India has been seeing innovations that can easily be marked as some of the best globally. From wearables to Braille readers, India has become a brimming bowl of innovation for products on making the lives of PwDs easier.
For example, the Blee Wearable for the hearing impaired tries to address a critical gap in the market by creating a wearable, easy-to-use and affordable device that notifies hearing impaired individuals of certain activities and sounds of which they need to be vigilant. The wearable notifies the user of prerecorded sound alerts using lights and vibrations. There is a unique set of vibrations for each sound alert. The device is connected to the user’s phone via Bluetooth and all the sounds are prerecorded and stored. The capability of the device increases as the repository of prerecorded sounds grows. The device can also be used independently as a smartphone application.
In the education space too, social innovations are no longer limited to simplistic tech-enabled solutions. A large number of social innovators have come forward to help create an education ecosystem that not only encourages learning, but also makes learning fun.

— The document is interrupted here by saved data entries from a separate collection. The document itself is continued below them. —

(* ===== verification/Treasury.v ===== *)
(** * Treasury: internal/treasury (model.go, ports.go, service.go)

    The sweep workflow: a batch of custody addresses is swept to an allowlisted
    destination under a policy, with the same approval, build, sign, broadcast
    and chain-result steps as a refund. *)

From Stdlib Require Import ZArith Lia Ascii String Permutation Sorted.
From stdpp Require Import base sets list strings.
From S2P Require Import Prelude Text Money Custody.

(** ** model.go *)

Record AllowlistEntry := mkEntry {
  al_TenantID : string; al_AssetID : string; al_Address : Address; al_ValidFrom : Time; al_ValidTo : Time }.

Definition Entry_Allows (e : AllowlistEntry) (tenant asset : string) (address : Address) (at_ : Time) : bool :=
  (al_TenantID e == tenant) && (al_AssetID e == asset) && address_eqb (al_Address e) address
  && negb (Before at_ (al_ValidFrom e)) && (IsZeroTime (al_ValidTo e) || Before at_ (al_ValidTo e)).

Record SweepPolicy := mkSweepPolicy {
  tp_ID : string; tp_Version : Z; tp_TenantID : string; tp_AssetID : string; tp_ChainID : string;
  tp_Enabled : bool; tp_EmergencyPaused : bool; tp_SweepThreshold : Amount; tp_ReserveAmount : Amount;
  tp_MaximumRequestAmount : Amount; tp_DailyAmountLimit : Amount; tp_ApprovalThreshold : Amount;
  tp_MaximumNetworkFee : Amount; tp_MaximumBatchSize : Z; tp_RequireApprovalAlways : bool;
  tp_Destinations : list AllowlistEntry }.
Lemma normalize_same n1 n2 : wf_number n1 -> wf_number n2 -> exponent_allowed n1 = true -> exponent_allowed n2 = true ->
  Qeq (number_value n1) (number_value n2) ->
  normalizeJSONNumber (number_text n1) = normalizeJSONNumber (number_text n2).
Proof.
  intros H1 H2 X1 X2 Hv. rewrite !normalize_literal, X1, X2 by done. f_equal. by apply canonical_text_of_value.
Qed.

Lemma canonicalize_same v1 v2 : same_json v1 v2 -> canonicalizeJSONValue v1 = canonicalizeJSONValue v2.
Proof.
  induction 1 as [| | |n1 n2 H1 H2 X1 X2 Hv| |x y l r Hx IHx Hl IHl| |k x y l r Hx IHx Hl IHl]; [done..| | | | |].
  - cbn [canonicalizeJSONValue]. by rewrite (normalize_same n1 n2).
  - done.
  - by rewrite !canonicalize_array_cons, IHx, IHl.
  - done.
  - by rewrite !canonicalize_object_cons, IHx, IHl.
Qed.

Lemma normalize_idem n s : wf_number n -> normalizeJSONNumber (number_text n) = Ok s ->
  normalizeJSONNumber s = Ok s.
Proof.
  intros Hn Hs. rewrite normalize_literal in Hs by done. destruct (exponent_allowed n) eqn:X; [|done].
  injection Hs as <-. rewrite <- (canonical_number_text n) at 1.
  rewrite normalize_literal by (by apply canonical_number_wf).
  assert (exponent_allowed (canonical_number n) = true) as ->.
  { unfold exponent_allowed, exponent_of, canonical_number. by destruct (_ == ""). }
  f_equal. apply canonical_text_of_value; [by apply canonical_number_wf|done|by apply canonical_number_value].
Qed.
(* ===== verification/Webhook.v ===== *)
(** * Webhook: internal/webhook (signature.go, delivery.go, event.go, endpoint.go, worker.go)

    Signed callbacks to merchants: the signature and its header, the retry
    policy, the shape of an event, the acknowledgement, the addresses a callback
    may be sent to, and one batch of the delivery worker. *)

From Stdlib Require Import ZArith Lia Ascii String.
From stdpp Require Import base gmap sets list strings.
From S2P Require Import Prelude Text Numerals Encoding Money Domain Commands Auth.

(** ** Signatures (signature.go) *)

Record Signature := mkSignature { sg_EventID : string; sg_KeyID : string; sg_UnixTime : Z; sg_Digest : string }.

Definition comma : ascii := chr 44.
Definition equals_sign : ascii := chr 61.

Definition signingInput (eventID : string) (unix : Z) (body : string) : string :=
  eventID +:+ "." +:+ FormatInt unix +:+ "." +:+ body.

(** [fmt.Sprintf("t=%d,key=%s,event=%s,v1=%s", ...)] *)
Definition Header (s : Signature) : string :=
  "t=" +:+ FormatInt (sg_UnixTime s) +:+ ",key=" +:+ sg_KeyID s +:+ ",event=" +:+ sg_EventID s
  +:+ ",v1=" +:+ sg_Digest s.

(** One part of the header, as the entry it adds to the map. *)
Definition header_part (part : string) (parts : gmap string string) : gmap string string :=
  match cut_at (fun c => Ascii.eqb c equals_sign) (TrimSpace part) with
  | (key, Some value) => <[key := value]> parts
  | (_, None) => parts
  end.

Definition ParseHeader (value : string) : result string Signature :=
  let parts := fold_left (fun parts part => header_part part parts) (Split value comma) ∅ in
  match ParseInt64 (default "" (parts !! "t")) with
  | None => Err "invalid webhook timestamp"
  | Some unix =>
      Ok (mkSignature (default "" (parts !! "event")) (default "" (parts !! "key")) unix (default "" (parts !! "v1")))
  end.

Section signing.
Context (sha256 : string -> string) (hmac : string -> string -> string).

Definition Sign (secret keyID eventID : string) (timestamp : Time) (canonicalBody : string) : Signature :=
  let unix := unix_of timestamp in
  mkSignature eventID keyID unix (b64_encode (hmac secret (signingInput eventID unix canonicalBody))).

Definition Verify (secret : string) (sig : Signature) (canonicalBody : string) (now : Time) (tolerance : Duration)
    : option string :=
  if (sg_EventID sig == "") || (sg_KeyID sig == "") || (sg_Digest sig == "") then Some "incomplete signature"
  else
    let when := time_Unix (sg_UnixTime sig) in
    if abs_delta now when >? tolerance then Some "signature timestamp is outside tolerance"
    else
      let want := Sign secret (sg_KeyID sig) (sg_EventID sig) when canonicalBody in
      match b64_decode (sg_Digest sig) with
      | None => Some "invalid signature encoding"
      | Some gotBytes =>
          let wantBytes := default "" (b64_decode (sg_Digest want)) in
          if gotBytes != wantBytes then Some "signature mismatch" else None
      end.

Definition DeliveryHeaders (signature : Signature) (deliveryID canonicalBody : string) : list (string * string) :=
  [("Merchant-Webhook-Signature", Header signature); ("Merchant-Delivery-Id", deliveryID);
   ("Content-Digest", digest_header sha256 canonicalBody)].
End signing.

(** ** Retries (delivery.go) *)

Record RetryPolicy := mkRetryPolicy { rp_Initial : Duration; rp_Maximum : Duration; rp_Limit : Z }.

(** The loop of [Delay], for [n] more rounds. *)
Fixpoint delay_loop (n : nat) (maximum d : Duration) : Duration :=
  match n with
  | O => d
  | S n' =>
      if d <? maximum then
        let d := int64 (d * 2) in
        if d >? maximum then maximum else delay_loop n' maximum d
      else d
  end.

Definition Delay (p : RetryPolicy) (attempt : Z) : Duration :=
  let initial := if rp_Initial p <=? 0 then Second else rp_Initial p in
  let maximum := if rp_Maximum p <=? 0 then 15 * Minute else rp_Maximum p in
  delay_loop (Z.to_nat (attempt - 1)) maximum initial.

(** ** Acknowledgements (event.go) *)

(** The tokens of a response body as [json.Decoder] yields them; a value that is
    neither a string nor null is one token here, and so is a syntax error. The
    end of the list is the end of the input. *)
Inductive token := TOpen | TClose | TStr (s : string) | TNull | TValue | TBad.

Definition bad_ack : string := "invalid webhook acknowledgement".

Fixpoint ack_loop (tokens : list token) (acknowledged : string) (seen : bool) (expected : string) : option string :=
  match tokens with
  | TClose :: rest =>
      match rest with
      | [] => if negb seen || (acknowledged != expected) then Some "webhook acknowledgement event ID mismatch" else None
      | _ :: _ => Some bad_ack
      end
  | TStr key :: rest =>
      if (key != "acknowledged_event_id") || seen then Some bad_ack
      else match rest with
           | TStr v :: rest' => ack_loop rest' v true expected
           | TNull :: rest' => ack_loop rest' acknowledged true expected
           | _ => Some bad_ack
           end
  | _ => Some bad_ack
  end.

Definition ValidateAcknowledgement (tokens : list token) (expectedEventID : string) : option string :=
  match tokens with
  | TOpen :: rest => ack_loop rest "" false expectedEventID
  | _ => Some bad_ack
  end.

(** ** The delivery worker (worker.go) *)

Record Job := mkJob {
  wj_DeliveryID : string; wj_ClaimToken : string; wj_EventID : string; wj_EndpointURL : string;
  wj_SigningKeyID : string; wj_SigningSecret : string; wj_CanonicalBody : string; wj_Attempt : Z;
  wj_PreparationError : string }.

Record SendResult := mkSendResult { sr_StatusCode : Z; sr_ResponseBody : string }.

Inductive webhook_call :=
| CallClaim (workerID : string) (at_ : Time) (lease : Duration) (limit : Z)
| CallSend (j : Job) (headers : list (string * string))
| CallAcknowledge (deliveryID claimToken : string) (status : Z) (body : string)
| CallScheduleRetry (deliveryID claimToken : string) (at_ : Time) (reason : string)
| CallMoveToDeadLetter (deliveryID claimToken reason : string).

One such edtech solution – mGuru – provides engaging stories, activities, speaking and listening exercises, grammar activities, a comprehensive phonics and an early learner’s programme to help students from K-5 gain basic literacy and numeracy skills through immersive mobile games and activities. Another solution, Story Weaver, by Pratham Books, which is India’s first digital, open source repository of multilingual children’s stories, provides users with tools to help them read, translate, create, download, share and print content for free.
We are seeing similar breathtaking disruptive innovations across the other fields of skills, healthcare and the environment, among other areas. All over the world and in India too, more and more entrepreneurs are investing in technology to help them achieve social development goals. Increasing collaboration between ngos, the government and private sectors through their csr money or direct investment is proof that more trust is being put in technology as a platform to solve social problems.
In the last decade, we have seen interest as well as investments in areas such as education, primary healthcare services, accessibility and financial inclusion. Under the aegis of technology, projects in these areas have scaled up in growth and profitability, benefitting both social innovators as well as society at large. Many of these projects have scaled and found relevance across borders and are now becoming the norm for long term, large scale impact.
Over the next few years, we will see a paradigm shift; technology will add a significant dimension by utilising new tech like IoT, data sciences, blockchain etc, to further help with the achievement of sustainable development goals.